(Entries shown)
◆ ◆ ◆
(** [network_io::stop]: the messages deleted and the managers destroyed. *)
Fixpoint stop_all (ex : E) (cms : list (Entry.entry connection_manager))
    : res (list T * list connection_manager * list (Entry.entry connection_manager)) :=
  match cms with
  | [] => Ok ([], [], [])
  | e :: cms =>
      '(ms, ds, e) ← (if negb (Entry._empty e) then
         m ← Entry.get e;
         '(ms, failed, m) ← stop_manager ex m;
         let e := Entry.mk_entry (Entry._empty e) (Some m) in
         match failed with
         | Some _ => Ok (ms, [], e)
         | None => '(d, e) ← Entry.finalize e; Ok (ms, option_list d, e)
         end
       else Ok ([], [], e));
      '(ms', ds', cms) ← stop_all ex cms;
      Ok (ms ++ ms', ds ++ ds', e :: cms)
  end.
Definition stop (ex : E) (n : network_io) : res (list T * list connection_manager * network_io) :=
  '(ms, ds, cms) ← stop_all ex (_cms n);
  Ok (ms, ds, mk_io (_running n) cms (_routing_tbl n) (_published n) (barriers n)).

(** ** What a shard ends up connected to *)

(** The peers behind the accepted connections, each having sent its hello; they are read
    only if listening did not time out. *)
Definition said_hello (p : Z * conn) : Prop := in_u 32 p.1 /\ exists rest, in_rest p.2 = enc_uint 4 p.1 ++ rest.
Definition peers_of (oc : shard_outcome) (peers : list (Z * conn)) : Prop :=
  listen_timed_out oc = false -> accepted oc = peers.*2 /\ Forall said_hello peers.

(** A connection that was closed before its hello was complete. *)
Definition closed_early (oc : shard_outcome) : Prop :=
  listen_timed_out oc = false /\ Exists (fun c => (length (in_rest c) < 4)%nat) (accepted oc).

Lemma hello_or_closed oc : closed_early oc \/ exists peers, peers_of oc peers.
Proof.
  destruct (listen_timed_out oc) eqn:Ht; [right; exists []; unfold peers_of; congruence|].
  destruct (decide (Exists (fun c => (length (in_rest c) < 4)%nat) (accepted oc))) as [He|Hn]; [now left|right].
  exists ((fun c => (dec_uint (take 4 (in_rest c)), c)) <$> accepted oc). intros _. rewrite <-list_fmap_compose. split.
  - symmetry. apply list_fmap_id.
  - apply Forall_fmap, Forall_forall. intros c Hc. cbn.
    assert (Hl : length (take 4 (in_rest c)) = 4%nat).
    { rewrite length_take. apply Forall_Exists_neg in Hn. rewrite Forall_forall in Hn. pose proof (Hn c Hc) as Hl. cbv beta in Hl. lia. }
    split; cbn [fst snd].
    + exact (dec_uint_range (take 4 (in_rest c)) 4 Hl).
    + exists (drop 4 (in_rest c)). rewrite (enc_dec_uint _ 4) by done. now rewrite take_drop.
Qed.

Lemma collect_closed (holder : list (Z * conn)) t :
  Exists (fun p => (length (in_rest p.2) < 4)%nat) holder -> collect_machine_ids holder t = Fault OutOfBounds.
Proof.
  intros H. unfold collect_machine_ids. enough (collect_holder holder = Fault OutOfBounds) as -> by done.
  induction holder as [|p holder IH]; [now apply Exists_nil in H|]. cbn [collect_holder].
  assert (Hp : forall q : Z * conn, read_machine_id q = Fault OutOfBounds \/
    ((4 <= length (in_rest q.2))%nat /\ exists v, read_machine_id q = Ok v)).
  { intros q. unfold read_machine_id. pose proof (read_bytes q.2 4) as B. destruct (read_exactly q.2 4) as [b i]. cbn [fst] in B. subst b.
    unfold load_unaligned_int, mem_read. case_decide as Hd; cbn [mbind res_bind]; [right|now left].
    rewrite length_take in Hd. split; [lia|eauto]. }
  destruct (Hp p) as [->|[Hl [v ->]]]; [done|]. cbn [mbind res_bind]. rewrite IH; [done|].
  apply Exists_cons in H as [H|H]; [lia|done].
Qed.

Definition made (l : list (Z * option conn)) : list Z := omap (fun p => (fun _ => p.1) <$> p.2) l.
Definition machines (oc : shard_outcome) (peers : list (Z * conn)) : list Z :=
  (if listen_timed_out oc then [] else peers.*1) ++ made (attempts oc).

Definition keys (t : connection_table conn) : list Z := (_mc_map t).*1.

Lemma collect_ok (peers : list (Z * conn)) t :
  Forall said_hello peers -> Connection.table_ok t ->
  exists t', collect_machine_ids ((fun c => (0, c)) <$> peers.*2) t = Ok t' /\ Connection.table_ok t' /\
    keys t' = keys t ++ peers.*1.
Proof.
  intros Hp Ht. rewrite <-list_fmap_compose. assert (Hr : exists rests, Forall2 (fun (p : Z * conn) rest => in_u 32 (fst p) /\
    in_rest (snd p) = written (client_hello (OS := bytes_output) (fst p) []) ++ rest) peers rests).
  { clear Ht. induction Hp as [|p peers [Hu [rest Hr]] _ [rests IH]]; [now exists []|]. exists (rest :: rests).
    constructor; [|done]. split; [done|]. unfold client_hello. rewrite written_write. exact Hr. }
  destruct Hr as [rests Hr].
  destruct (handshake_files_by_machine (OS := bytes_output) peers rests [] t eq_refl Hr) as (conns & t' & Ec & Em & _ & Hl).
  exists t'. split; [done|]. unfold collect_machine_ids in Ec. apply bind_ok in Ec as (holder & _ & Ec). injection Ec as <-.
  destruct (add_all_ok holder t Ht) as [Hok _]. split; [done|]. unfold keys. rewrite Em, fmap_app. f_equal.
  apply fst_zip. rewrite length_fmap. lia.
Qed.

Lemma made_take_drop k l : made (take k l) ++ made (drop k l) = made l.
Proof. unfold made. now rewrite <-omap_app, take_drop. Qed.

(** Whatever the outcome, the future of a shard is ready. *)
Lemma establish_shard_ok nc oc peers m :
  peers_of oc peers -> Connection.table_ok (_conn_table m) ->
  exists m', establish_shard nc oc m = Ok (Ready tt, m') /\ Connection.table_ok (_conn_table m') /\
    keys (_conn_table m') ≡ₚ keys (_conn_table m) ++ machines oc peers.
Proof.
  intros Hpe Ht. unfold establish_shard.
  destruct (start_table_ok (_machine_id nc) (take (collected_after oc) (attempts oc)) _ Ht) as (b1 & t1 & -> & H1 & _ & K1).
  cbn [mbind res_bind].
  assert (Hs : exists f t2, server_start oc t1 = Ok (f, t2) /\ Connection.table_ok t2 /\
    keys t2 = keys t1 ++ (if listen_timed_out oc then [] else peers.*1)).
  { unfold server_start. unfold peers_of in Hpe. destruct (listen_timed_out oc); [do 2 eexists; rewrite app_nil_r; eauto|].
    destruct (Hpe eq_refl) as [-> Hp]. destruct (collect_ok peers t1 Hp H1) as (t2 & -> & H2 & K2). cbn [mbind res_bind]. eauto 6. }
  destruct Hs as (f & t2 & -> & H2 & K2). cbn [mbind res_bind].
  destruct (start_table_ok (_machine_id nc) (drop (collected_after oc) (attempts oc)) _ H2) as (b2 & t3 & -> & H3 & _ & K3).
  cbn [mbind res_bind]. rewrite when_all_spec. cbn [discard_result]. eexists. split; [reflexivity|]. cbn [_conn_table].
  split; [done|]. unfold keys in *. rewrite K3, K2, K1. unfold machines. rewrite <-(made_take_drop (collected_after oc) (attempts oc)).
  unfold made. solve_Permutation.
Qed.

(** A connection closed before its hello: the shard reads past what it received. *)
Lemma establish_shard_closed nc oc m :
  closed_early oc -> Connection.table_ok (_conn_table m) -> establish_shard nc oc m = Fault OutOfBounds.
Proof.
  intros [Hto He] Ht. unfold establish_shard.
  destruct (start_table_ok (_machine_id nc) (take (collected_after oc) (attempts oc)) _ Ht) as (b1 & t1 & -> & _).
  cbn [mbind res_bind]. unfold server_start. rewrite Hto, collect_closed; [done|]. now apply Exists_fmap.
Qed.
◆ ◆ ◆
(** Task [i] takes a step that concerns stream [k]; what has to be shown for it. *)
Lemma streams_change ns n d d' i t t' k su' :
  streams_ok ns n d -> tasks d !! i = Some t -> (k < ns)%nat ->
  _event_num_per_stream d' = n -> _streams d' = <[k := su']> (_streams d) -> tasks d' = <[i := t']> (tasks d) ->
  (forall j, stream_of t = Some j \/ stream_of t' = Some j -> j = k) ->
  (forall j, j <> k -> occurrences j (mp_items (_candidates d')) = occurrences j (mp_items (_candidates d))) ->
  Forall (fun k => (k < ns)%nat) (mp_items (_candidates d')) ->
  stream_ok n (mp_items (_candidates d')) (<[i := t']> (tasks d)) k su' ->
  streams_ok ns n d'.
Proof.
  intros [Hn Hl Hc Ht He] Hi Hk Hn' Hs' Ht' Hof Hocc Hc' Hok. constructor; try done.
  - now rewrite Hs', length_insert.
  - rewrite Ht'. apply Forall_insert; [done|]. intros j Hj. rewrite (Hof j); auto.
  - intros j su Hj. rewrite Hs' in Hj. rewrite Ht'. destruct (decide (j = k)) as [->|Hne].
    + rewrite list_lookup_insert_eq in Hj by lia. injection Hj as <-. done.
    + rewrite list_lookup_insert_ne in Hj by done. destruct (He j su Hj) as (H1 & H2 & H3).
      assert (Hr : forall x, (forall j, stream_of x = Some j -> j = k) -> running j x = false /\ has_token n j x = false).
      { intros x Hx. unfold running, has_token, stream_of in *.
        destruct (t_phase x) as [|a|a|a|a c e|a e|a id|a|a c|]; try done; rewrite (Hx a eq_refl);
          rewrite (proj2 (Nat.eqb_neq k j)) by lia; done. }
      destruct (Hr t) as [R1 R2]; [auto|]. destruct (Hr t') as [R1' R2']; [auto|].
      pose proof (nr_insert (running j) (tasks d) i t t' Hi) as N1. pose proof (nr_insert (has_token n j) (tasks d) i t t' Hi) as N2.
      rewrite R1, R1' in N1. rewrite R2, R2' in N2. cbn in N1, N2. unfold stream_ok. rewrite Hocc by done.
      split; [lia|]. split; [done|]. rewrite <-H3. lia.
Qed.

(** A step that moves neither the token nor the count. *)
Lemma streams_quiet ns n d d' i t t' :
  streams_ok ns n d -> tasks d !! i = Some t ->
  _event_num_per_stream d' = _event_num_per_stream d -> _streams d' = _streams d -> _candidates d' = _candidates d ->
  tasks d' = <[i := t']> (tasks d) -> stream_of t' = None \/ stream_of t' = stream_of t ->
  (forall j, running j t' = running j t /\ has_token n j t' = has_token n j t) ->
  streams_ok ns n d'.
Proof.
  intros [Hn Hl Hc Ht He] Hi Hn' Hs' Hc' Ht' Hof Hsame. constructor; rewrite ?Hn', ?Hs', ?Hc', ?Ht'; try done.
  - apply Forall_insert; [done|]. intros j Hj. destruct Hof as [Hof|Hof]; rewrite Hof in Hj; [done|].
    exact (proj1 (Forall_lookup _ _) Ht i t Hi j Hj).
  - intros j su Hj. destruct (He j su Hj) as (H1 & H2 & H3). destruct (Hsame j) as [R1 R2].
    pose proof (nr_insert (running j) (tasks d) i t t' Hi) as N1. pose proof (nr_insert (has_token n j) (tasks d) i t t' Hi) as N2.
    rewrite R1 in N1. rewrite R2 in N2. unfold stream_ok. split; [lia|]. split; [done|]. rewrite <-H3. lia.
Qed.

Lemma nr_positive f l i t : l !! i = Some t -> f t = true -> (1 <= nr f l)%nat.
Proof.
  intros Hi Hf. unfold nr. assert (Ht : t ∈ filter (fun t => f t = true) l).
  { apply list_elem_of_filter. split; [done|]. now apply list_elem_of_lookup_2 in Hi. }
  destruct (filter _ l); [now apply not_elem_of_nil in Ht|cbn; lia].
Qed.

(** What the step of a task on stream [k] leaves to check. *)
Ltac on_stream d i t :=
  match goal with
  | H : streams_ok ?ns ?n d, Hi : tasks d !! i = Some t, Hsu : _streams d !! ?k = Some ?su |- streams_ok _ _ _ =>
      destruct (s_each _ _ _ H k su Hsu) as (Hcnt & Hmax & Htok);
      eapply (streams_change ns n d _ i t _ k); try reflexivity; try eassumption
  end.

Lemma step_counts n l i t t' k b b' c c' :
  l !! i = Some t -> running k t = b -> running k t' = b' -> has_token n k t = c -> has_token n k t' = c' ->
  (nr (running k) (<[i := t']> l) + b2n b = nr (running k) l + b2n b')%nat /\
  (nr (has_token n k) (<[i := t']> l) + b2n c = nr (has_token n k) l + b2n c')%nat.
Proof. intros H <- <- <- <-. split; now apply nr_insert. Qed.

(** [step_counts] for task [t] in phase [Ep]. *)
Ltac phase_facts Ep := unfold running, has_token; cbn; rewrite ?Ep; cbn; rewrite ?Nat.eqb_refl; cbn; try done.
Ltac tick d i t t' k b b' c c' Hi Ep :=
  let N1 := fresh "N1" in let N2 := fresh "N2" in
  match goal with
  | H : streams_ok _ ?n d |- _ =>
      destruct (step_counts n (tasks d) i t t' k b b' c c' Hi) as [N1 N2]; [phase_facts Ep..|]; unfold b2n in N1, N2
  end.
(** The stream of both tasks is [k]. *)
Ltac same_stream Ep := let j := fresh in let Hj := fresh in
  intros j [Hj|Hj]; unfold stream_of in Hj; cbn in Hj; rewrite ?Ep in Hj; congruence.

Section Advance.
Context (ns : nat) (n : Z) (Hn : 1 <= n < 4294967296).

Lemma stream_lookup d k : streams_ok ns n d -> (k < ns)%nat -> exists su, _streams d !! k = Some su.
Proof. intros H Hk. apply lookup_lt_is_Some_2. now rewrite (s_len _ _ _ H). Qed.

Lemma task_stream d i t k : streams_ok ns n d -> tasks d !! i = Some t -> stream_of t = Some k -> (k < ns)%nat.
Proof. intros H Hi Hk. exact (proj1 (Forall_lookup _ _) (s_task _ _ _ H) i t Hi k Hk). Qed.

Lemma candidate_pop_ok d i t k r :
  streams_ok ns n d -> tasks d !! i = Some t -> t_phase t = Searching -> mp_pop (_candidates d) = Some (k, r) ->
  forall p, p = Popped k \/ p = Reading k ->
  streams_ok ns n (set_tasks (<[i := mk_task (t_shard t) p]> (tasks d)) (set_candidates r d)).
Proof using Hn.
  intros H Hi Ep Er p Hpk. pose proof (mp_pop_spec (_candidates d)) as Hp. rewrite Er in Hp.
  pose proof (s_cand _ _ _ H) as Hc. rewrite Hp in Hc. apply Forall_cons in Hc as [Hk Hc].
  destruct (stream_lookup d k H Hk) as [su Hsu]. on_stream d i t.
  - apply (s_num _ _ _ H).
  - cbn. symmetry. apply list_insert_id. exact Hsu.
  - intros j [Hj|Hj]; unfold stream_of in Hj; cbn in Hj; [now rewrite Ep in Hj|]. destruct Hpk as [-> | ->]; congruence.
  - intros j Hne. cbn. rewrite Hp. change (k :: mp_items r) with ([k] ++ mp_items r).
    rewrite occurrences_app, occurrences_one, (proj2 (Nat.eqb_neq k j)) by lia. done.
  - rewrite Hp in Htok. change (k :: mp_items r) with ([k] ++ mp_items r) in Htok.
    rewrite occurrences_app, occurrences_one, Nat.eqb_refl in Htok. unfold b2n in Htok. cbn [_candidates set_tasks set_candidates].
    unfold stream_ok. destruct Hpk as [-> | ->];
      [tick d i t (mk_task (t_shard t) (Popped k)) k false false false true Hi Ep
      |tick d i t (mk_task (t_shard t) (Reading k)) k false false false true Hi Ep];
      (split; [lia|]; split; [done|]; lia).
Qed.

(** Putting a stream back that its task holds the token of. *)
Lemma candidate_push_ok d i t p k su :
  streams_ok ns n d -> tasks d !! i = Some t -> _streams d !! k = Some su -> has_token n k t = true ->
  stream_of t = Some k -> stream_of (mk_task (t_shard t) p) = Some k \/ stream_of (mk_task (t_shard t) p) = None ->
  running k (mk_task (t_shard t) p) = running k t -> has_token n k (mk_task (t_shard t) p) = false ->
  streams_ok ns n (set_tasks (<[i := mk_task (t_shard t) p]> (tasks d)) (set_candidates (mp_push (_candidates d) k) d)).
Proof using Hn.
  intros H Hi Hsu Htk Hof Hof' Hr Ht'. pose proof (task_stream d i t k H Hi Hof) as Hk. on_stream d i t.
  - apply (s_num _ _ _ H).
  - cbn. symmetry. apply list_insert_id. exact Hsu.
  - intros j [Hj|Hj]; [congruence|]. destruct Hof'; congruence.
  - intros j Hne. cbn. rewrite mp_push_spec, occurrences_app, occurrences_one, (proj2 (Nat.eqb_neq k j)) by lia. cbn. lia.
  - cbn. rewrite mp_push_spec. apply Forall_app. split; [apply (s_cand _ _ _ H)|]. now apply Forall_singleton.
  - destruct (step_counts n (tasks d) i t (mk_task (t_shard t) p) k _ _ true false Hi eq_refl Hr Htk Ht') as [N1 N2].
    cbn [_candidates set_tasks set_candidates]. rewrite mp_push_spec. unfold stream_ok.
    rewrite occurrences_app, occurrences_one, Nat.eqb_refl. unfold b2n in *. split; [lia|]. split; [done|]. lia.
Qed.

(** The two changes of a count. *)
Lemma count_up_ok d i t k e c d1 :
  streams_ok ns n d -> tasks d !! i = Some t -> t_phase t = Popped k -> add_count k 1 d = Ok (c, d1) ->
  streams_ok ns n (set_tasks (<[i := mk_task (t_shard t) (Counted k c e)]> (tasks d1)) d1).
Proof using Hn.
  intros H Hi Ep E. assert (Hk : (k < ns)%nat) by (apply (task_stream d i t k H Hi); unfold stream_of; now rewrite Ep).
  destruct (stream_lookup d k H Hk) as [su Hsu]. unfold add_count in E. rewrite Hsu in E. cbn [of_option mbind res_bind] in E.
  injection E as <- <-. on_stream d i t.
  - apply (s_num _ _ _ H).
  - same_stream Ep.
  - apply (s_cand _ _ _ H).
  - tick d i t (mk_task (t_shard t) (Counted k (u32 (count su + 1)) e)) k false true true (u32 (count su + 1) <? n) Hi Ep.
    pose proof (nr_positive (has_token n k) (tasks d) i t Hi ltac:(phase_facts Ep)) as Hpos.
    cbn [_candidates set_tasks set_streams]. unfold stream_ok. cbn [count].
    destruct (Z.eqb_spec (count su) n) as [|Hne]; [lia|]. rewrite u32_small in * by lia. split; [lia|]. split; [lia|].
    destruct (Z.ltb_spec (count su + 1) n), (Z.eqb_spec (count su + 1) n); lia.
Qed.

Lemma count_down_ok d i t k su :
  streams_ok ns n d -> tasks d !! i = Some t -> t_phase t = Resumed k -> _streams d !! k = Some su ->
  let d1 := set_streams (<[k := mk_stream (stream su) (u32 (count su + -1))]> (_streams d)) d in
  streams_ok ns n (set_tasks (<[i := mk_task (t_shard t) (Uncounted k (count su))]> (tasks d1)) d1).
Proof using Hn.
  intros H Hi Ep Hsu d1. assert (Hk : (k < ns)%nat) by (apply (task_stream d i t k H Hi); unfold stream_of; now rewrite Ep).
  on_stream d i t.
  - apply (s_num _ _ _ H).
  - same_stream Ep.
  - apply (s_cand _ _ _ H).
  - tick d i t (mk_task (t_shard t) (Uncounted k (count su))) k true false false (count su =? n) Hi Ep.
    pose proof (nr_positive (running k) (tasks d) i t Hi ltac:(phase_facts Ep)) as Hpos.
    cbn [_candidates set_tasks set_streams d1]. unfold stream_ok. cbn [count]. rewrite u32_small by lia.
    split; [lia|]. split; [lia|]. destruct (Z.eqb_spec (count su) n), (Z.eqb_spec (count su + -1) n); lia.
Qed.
◆ ◆ ◆
(Task details) Where in the entries does the word "Hocc" occur? Copy out each line that has it.

(Output)
  intros [Hn Hl Hc Ht He] Hi Hk Hn' Hs' Ht' Hof Hocc Hc' Hok. constructor; try done.
      rewrite R1, R1' in N1. rewrite R2, R2' in N2. cbn in N1, N2. unfold stream_ok. rewrite Hocc by done.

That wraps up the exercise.